Uncertainty quantification (UQ) tasks, such as sensitivity analysis and parameter estimation, entail a huge computational complexity when dealing with input-output maps involving the solution of nonlinear differential problems, because of the need to query expensive numerical solvers repeatedly. Projection-based reduced order models (ROMs), such as the Galerkin-reduced basis (RB) method, have been extensively developed in the last decades to overcome the computational complexity of high fidelity full order models (FOMs), providing remarkable speedups when addressing UQ tasks related with parameterized differential problems. Nonetheless, constructing a projection-based ROM that can be efficiently queried usually requires extensive modifications to the original code, a task which is non-trivial for nonlinear problems, or even not possible at all when proprietary software is used. Non-intrusive ROMs - which rely on the FOM as a black box - have been recently developed to overcome this issue. In this work, we consider ROMs exploiting proper orthogonal decomposition to construct a reduced basis from a set of FOM snapshots, and Gaussian process regression (GPR) to approximate the RB projection coefficients. Two different approaches, namely a global GPR and a tensor-decomposition-based GPR, are explored on a set of 3D time-dependent solid mechanics examples. Finally, the non-intrusive ROM is exploited to perform global sensitivity analysis (relying on both screening and variance-based methods) and parameter estimation (through Markov chain Monte Carlo methods), showing remarkable computational speedups and very good accuracy compared to high-fidelity FOMs.

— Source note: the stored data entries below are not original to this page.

(* ===== verification/TimeWheel.v ===== *)
(** * socket/monitor/time_wheel.h: [TimeWheel<T, N>]

    [N] slots and an index that goes down at every tick.  The wheel refines a
    queue of slots: a tick takes the slot at its head and appends an empty one,
    and [current] is the slot at its end, so that what is put there comes out
    at the [N]-th tick from then and at no other. *)
From Stdlib Require Import ZArith Lia.
From stdpp Require Import base tactics numbers list.
From S2P Require Import Prelude.

Section wheel.
Context {T : Type} (N : nat).

Record TimeWheel := Wheel { wheel_ : list (list T); i_ : Z }.

Open Scope Z_scope.

Definition TimeWheel_new : TimeWheel := Wheel (replicate N []) (Z.of_nat N - 1).

Definition tick (w : TimeWheel) : outcome (list T * TimeWheel) :=
  let i := (if decide (i_ w = 0) then Z.of_nat N else i_ w) - 1 in
  slot ← load (wheel_ w) i;
  wheel ← store (wheel_ w) i [];
  Ret (slot, Wheel wheel i).

(** The reference [current()] gives, read and pushed to by the caller. *)
Definition current (w : TimeWheel) : outcome (list T) := load (wheel_ w) (i_ w).

Definition add (x : T) (w : TimeWheel) : outcome TimeWheel :=
  slot ← current w;
  wheel ← store (wheel_ w) (i_ w) (slot ++ [x]);
  Ret (Wheel wheel (i_ w)).

(** ** The queue *)
Inductive op := Tick | Add (x : T).

Fixpoint run (ops : list op) (w : TimeWheel) : outcome (list (list T)) :=
  match ops with
  | [] => Ret []
  | Tick :: ops => '(slot, w) ← tick w; slots ← run ops w; Ret (slot :: slots)
  | Add x :: ops => w ← add x w; run ops w
  end.

(** The slots still to come, the next one first. *)
Fixpoint run_queue (ops : list op) (q : list (list T)) : list (list T) :=
  match ops with
  | [] => []
  | Tick :: ops => hd [] q :: run_queue ops (tl q ++ [[]])
  | Add x :: ops => run_queue ops (removelast q ++ [List.last q [] ++ [x]])
  end.

(** ** Refinement *)

(** The slots below the index come out first, downwards, then the others. *)
Definition queue (w : TimeWheel) : list (list T) :=
  rev (take (Z.to_nat (i_ w)) (wheel_ w)) ++ rev (drop (Z.to_nat (i_ w)) (wheel_ w)).

Definition wheel_ok (w : TimeWheel) : Prop := length (wheel_ w) = N ∧ 0 ≤ i_ w < Z.of_nat N.

Lemma split_wheel w i : length (wheel_ w) = N → 0 ≤ i < Z.of_nat N → ∃ a x b, wheel_ w = a ++ x :: b ∧ i = zlen a.
Proof. intros Hl Hi. apply split_at. lia. Qed.

Lemma queue_split a x b : queue (Wheel (a ++ x :: b) (zlen a)) = rev a ++ rev b ++ [x].
Proof. unfold queue. cbn [wheel_ i_]. rewrite Nat2Z.id, take_app_length, drop_app_length. done. Qed.

Lemma tick_refines w :
  wheel_ok w → ∃ w', tick w = Ret (hd [] (queue w), w') ∧ wheel_ok w' ∧ queue w' = tl (queue w) ++ [[]].
Proof.
  intros [Hl Hi]. unfold tick. set (i := (if decide (i_ w = 0) then Z.of_nat N else i_ w) - 1).
  assert (0 ≤ i < Z.of_nat N) as Hi' by (unfold i; case_decide; lia).
  destruct (split_wheel w i Hl Hi') as (a & x & b & Hw & Ha). rewrite Hw, load_app by done. cbn [mbind outcome_bind].
  rewrite store_app by done. cbn [mbind outcome_bind].
  assert (queue w = x :: rev a ++ rev b) as Hq.
  { unfold queue. unfold i in Ha. case_decide as H0.
    - rewrite H0, drop_0, take_0, Hw. assert (b = []) as -> by (apply length_zero_iff_nil; revert Hl; rewrite Hw; len).
      cbn [rev app]. by rewrite rev_app_distr, app_nil_r.
    - rewrite Hw. replace (Z.to_nat (i_ w)) with (length (a ++ [x])) by len.
      replace (a ++ x :: b) with ((a ++ [x]) ++ b) by (by rewrite <- app_assoc).
      rewrite take_app_length, drop_app_length, rev_app_distr. done. }
  rewrite Hq. cbn [hd tl]. eexists. split; [done|]. split.
  - split; cbn [wheel_ i_]; [|done]. rewrite <- Hl, Hw. len.
  - rewrite Ha, queue_split. by rewrite app_assoc.
Qed.

Lemma add_refines x w :
  wheel_ok w → ∃ w', add x w = Ret w' ∧ wheel_ok w' ∧ queue w' = removelast (queue w) ++ [List.last (queue w) [] ++ [x]].
Proof.
  intros [Hl Hi]. unfold add, current. destruct (split_wheel w (i_ w) Hl Hi) as (a & s & b & Hw & Ha).
  rewrite Hw, load_app by done. cbn [mbind outcome_bind]. rewrite store_app by done. cbn [mbind outcome_bind].
  eexists. split; [done|]. split.
  - split; cbn [wheel_ i_]; [|done]. rewrite <- Hl, Hw. len.
  - assert (queue w = (rev a ++ rev b) ++ [s]) as ->.
    { destruct w as [wh i]. cbn [wheel_ i_] in *. subst wh i. rewrite queue_split. by rewrite app_assoc. }
    rewrite Ha, queue_split, removelast_last, last_last. by rewrite app_assoc.
Qed.

Lemma run_refines ops w : wheel_ok w → run ops w = Ret (run_queue ops (queue w)).
Proof.
  revert w. induction ops as [|[|x] ops IH]; intros w Hw; cbn [run run_queue]; [done|..].
  - destruct (tick_refines w Hw) as (w' & -> & Hw' & <-). cbn [mbind outcome_bind]. by rewrite IH.
  - destruct (add_refines x w Hw) as (w' & -> & Hw' & <-). cbn [mbind outcome_bind]. by rewrite IH.
Qed.

Lemma new_queue : queue TimeWheel_new = replicate N [].
Proof.
  unfold queue, TimeWheel_new. cbn [wheel_ i_]. rewrite <- rev_app_distr.
  rewrite take_replicate, drop_replicate, <- replicate_add, rev_alt, <- (reverse_replicate N []). unfold reverse.
  rewrite <- !rev_alt. f_equal. f_equal. lia.
Qed.

(** ** When an item comes out *)
Definition after (o : op) (q : list (list T)) : list (list T) :=
  match o with
  | Tick => tl q ++ [[]]
  | Add x => removelast q ++ [List.last q [] ++ [x]]
  end.

Lemma run_queue_app ops1 ops2 q :
  run_queue (ops1 ++ ops2) q = run_queue ops1 q ++ run_queue ops2 (foldl (λ q o, after o q) q ops1).
Proof. revert q. induction ops1 as [|[|x] ops1 IH]; intros q; cbn; [done|f_equal; apply IH|apply IH]. Qed.

Fixpoint ticks (ops : list op) : nat :=
  match ops with [] => 0 | Tick :: ops => S (ticks ops) | Add _ :: ops => ticks ops end.

(** The item [x] is in the slot at [k] and in no other. *)
Definition only_at (x : T) (k : nat) (q : list (list T)) : Prop :=
  length q = N ∧ ∀ j s, q !! j = Some s → (x ∈ s ↔ j = k).

Definition nowhere (x : T) (q : list (list T)) : Prop := length q = N ∧ ∀ s, s ∈ q → x ∉ s.

Lemma snoc_queue (q : list (list T)) : (0 < length q)%nat → ∃ r s, q = r ++ [s].
Proof. intros Hq. destruct q as [|s r _] using rev_ind; [cbn in Hq; lia|]. eauto. Qed.

Lemma nowhere_after x o q : (0 < N)%nat → o ≠ Add x → nowhere x q → nowhere x (after o q).
Proof.
  intros HN Ho [Hl Hx]. destruct o as [|y]; cbn [after].
  - destruct q as [|s q]; [cbn in Hl; lia|]. cbn [tl]. split; [revert Hl; len|]. intros s'. rewrite elem_of_app, list_elem_of_singleton.
    intros [Hs| ->]; [apply Hx; by right|by apply not_elem_of_nil].
  - destruct (snoc_queue q ltac:(lia)) as (r & s & ->). rewrite removelast_last, last_last. split; [revert Hl; len|].
    intros s'. rewrite elem_of_app, list_elem_of_singleton. intros [Hs| ->]; [apply Hx; rewrite elem_of_app; by left|].
    rewrite not_elem_of_app, list_elem_of_singleton. split; [apply Hx; rewrite elem_of_app; right; by left|congruence].
Qed.

Lemma added_at x q : (0 < N)%nat → nowhere x q → only_at x (N - 1) (after (Add x) q).
Proof.
  intros HN [Hl Hx]. destruct (snoc_queue q ltac:(lia)) as (r & s & ->). cbn [after]. rewrite removelast_last, last_last.
  revert Hl. rewrite length_app. cbn [length]. intros Hl. split; [len|]. intros j s'. rewrite lookup_app_Some, list_lookup_singleton_Some.
  intros [Hj|(Hj & Hj0 & <-)].
  - split; [|intros ->; apply lookup_lt_Some in Hj; lia]. intros Hin. exfalso. apply (Hx s'); [|done].
    rewrite elem_of_app. left. by eapply list_elem_of_lookup_2.
  - split; [lia|]. intros _. rewrite elem_of_app. right. by apply list_elem_of_singleton.
Qed.

Lemma only_at_tick x k q : (S k < N)%nat → only_at x (S k) q → (x ∉ hd [] q) ∧ only_at x k (after Tick q).
Proof.
  intros Hk [Hl Hx]. destruct q as [|s q]; [cbn in Hl; lia|]. cbn [hd tl after] in *. cbn [length] in Hl. split.
  - intros Hin. by apply (Hx 0%nat s) in Hin.
  - split; [len|]. intros j s'. rewrite lookup_app_Some, list_lookup_singleton_Some. intros [Hj|(Hj & Hj0 & <-)].
    + rewrite (Hx (S j) s' Hj). lia.
    + split; [by intros ?%not_elem_of_nil|lia].
Qed.

Lemma only_at_add x y k q : (k < N)%nat → y ≠ x → only_at x k q → only_at x k (after (Add y) q).
Proof.
  intros Hk Hy [Hl Hx]. destruct (snoc_queue q ltac:(lia)) as (r & s & ->). cbn [after]. rewrite removelast_last, last_last.
  split; [revert Hl; len|]. intros j s'. rewrite lookup_app_Some, list_lookup_singleton_Some. intros [Hj|(Hj & Hj0 & <-)].
  - apply Hx. by apply lookup_app_l_Some.
  - rewrite elem_of_app, list_elem_of_singleton. rewrite <- (Hx j s); [naive_solver|].
    rewrite lookup_app_r by done. by rewrite Hj0.
Qed.

Lemma only_at_run x k q ops :
  (k < N)%nat → Add x ∉ ops → (ticks ops ≤ k)%nat → only_at x k q →
  (∀ s, s ∈ run_queue ops q → x ∉ s) ∧ only_at x (k - ticks ops) (foldl (λ q o, after o q) q ops).
Proof.
  revert k q. induction ops as [|o ops IH]; intros k q Hk Hn Ht Ho; cbn [run_queue ticks foldl].
  - split; [by intros s ?%not_elem_of_nil|]. by rewrite Nat.sub_0_r.
  - apply not_elem_of_cons in Hn as [Hn Hns]. destruct o as [|y]; cbn [ticks] in Ht.
    + destruct k as [|k]; [lia|]. destruct (only_at_tick x k q) as [Hh Ho']; [done|done|].
      destruct (IH k (after Tick q)) as [H1 H2]; [lia|done|lia|done|]. split; [|exact H2].
      intros s [-> |Hs]%elem_of_cons; [done|by apply H1].
    + apply IH; [done|done|done|]. apply only_at_add; [done|congruence|done].
Qed.

Lemma nowhere_run x q ops :
  (0 < N)%nat → Add x ∉ ops → nowhere x q →
  (∀ s, s ∈ run_queue ops q → x ∉ s) ∧ nowhere x (foldl (λ q o, after o q) q ops).
Proof.
  intros HN. revert q. induction ops as [|o ops IH]; intros q Hn Hx; cbn [run_queue foldl].
  - split; [by intros s ?%not_elem_of_nil|done].
  - apply not_elem_of_cons in Hn as [Hn Hns]. pose proof (nowhere_after x o q HN ltac:(congruence) Hx) as Hx'.
    destruct (IH (after o q) Hns Hx') as [H1 H2]. split; [|exact H2]. destruct o as [|y]; [|exact H1].
    intros s [-> |Hs]%elem_of_cons; [|by apply H1]. destruct q as [|s q]; [by apply not_elem_of_nil|]. apply Hx. by left.
Qed.

(** Every sequence of ticks and additions gives the slots the queue
    gives.  An item that is added once comes out at the [N]-th tick after that,
    and in no slot before. *)
Theorem wheel_expires (ops1 ops2 : list op) (x : T) :
  (0 < N)%nat → Add x ∉ ops1 → Add x ∉ ops2 → ticks ops2 = (N - 1)%nat →
  run (ops1 ++ Add x :: ops2 ++ [Tick]) TimeWheel_new =
    Ret (run_queue (ops1 ++ Add x :: ops2 ++ [Tick]) (replicate N [])) ∧
  ∃ slots slot, run (ops1 ++ Add x :: ops2 ++ [Tick]) TimeWheel_new = Ret (slots ++ [slot]) ∧
    x ∈ slot ∧ ∀ s, s ∈ slots → x ∉ s.
Proof.
  intros HN Hn1 Hn2 Ht.
  assert (∀ ops, run ops TimeWheel_new = Ret (run_queue ops (replicate N []))) as Hrun.
  { intros ops. rewrite <- new_queue. apply run_refines. split; unfold TimeWheel_new; cbn [wheel_ i_]; [apply length_replicate|lia]. }
  rewrite Hrun. split; [done|]. rewrite run_queue_app. cbn [run_queue].
  destruct (nowhere_run x (replicate N []) ops1 HN Hn1) as [H1 H1'].
  { split; [apply length_replicate|]. intros s [-> _]%elem_of_replicate. by apply not_elem_of_nil. }
  set (q := foldl _ _ ops1) in *. pose proof (added_at x q HN H1') as Ha. cbn [after] in Ha.
  rewrite run_queue_app. destruct (only_at_run x (N - 1) _ ops2 ltac:(lia) Hn2 ltac:(lia) Ha) as [H2 H2'].
  rewrite Ht, Nat.sub_diag in H2'. set (q' := foldl _ _ ops2) in *. cbn [run_queue].
  eexists _, (hd [] q'). rewrite app_assoc. split; [done|]. split.
  - destruct H2' as [Hl Hx]. destruct q' as [|s q']; [cbn in Hl; lia|]. by apply (Hx 0%nat s).
  - intros s [Hs|Hs]%elem_of_app; [by apply H1|by apply H2].
Qed.
End wheel.

#[export] Instance op_eq_dec {T} `{EqDecision T} : EqDecision (@op T).
Proof. solve_decision. Defined.

Lemma wheel_expires_witness :
  ∃ slots slot, run 4 [Tick; Add 5%Z; Tick; Add 7%Z; Tick; Tick; Add 6%Z; Tick; Tick] (TimeWheel_new 4) = Ret (slots ++ [slot]) ∧
    7%Z ∈ slot ∧ ∀ s, s ∈ slots → 7%Z ∉ s.
Proof.
  apply (wheel_expires 4 [Tick; Add 5%Z; Tick] [Tick; Tick; Add 6%Z; Tick] 7%Z);
    [lia|by_eval|by_eval|reflexivity].
Defined.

翻译：不确定性量化（UQ）任务（如灵敏度分析与参数估计）在处理涉及非线性微分问题求解的输入-输出映射时，因需重复调用计算成本高昂的数值求解器而面临巨大计算复杂度。过去数十年间，基于投影的降阶模型（ROMs），如伽辽金约化基（RB）方法，已被广泛开发以克服高保真全阶模型（FOM）的计算复杂度，在处理参数化微分问题相关的不确定性量化任务时实现了显著加速。然而，构建可高效调用的投影型降阶模型通常需要对原始代码进行大量修改——这对非线性问题而言颇具挑战性，甚至在使用专有软件时完全不可行。近年来，非侵入式降阶模型（将全阶模型视为黑箱）被开发以解决此问题。本研究采用基于本征正交分解的降阶模型，通过全阶模型快照构建约化基，并利用高斯过程回归（GPR）近似约化基投影系数。我们探索了两种不同方法——全局高斯过程回归与基于张量分解的高斯过程回归——并将其应用于一组三维时变固体力学算例。最后，利用非侵入式降阶模型执行全局灵敏度分析（结合筛选法与基于方差的方法）与参数估计（通过马尔可夫链蒙特卡洛方法），相较于高保真全阶模型展现出显著计算加速与极佳精度。